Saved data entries
######

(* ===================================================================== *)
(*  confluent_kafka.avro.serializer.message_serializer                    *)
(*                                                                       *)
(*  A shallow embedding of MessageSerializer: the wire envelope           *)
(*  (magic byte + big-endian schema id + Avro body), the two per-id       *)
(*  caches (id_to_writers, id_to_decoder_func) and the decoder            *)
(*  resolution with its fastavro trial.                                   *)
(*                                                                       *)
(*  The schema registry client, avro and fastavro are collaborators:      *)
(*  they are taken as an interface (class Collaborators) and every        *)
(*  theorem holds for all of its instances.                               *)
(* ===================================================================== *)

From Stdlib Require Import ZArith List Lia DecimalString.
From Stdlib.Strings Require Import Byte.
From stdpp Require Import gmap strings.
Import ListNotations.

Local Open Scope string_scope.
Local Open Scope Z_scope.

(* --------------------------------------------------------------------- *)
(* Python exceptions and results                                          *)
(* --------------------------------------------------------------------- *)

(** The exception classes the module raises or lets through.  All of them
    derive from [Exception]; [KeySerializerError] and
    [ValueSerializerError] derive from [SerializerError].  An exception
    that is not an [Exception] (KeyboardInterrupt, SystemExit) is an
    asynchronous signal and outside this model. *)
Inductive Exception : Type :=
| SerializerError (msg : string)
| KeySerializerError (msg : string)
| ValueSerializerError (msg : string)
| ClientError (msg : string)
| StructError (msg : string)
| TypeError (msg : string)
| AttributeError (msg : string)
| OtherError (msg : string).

######

▶ WORK INSTRUCTION
All that is wanted is the stretch of lines above from the one containing "Import ListNotations." through the one containing "derive from [Exception];", duplicated exactly.

▶ REPLY TO THE TASK
Import ListNotations.

Local Open Scope string_scope.
Local Open Scope Z_scope.

(* --------------------------------------------------------------------- *)
(* Python exceptions and results                                          *)
(* --------------------------------------------------------------------- *)

(** The exception classes the module raises or lets through.  All of them
    derive from [Exception]; [KeySerializerError] and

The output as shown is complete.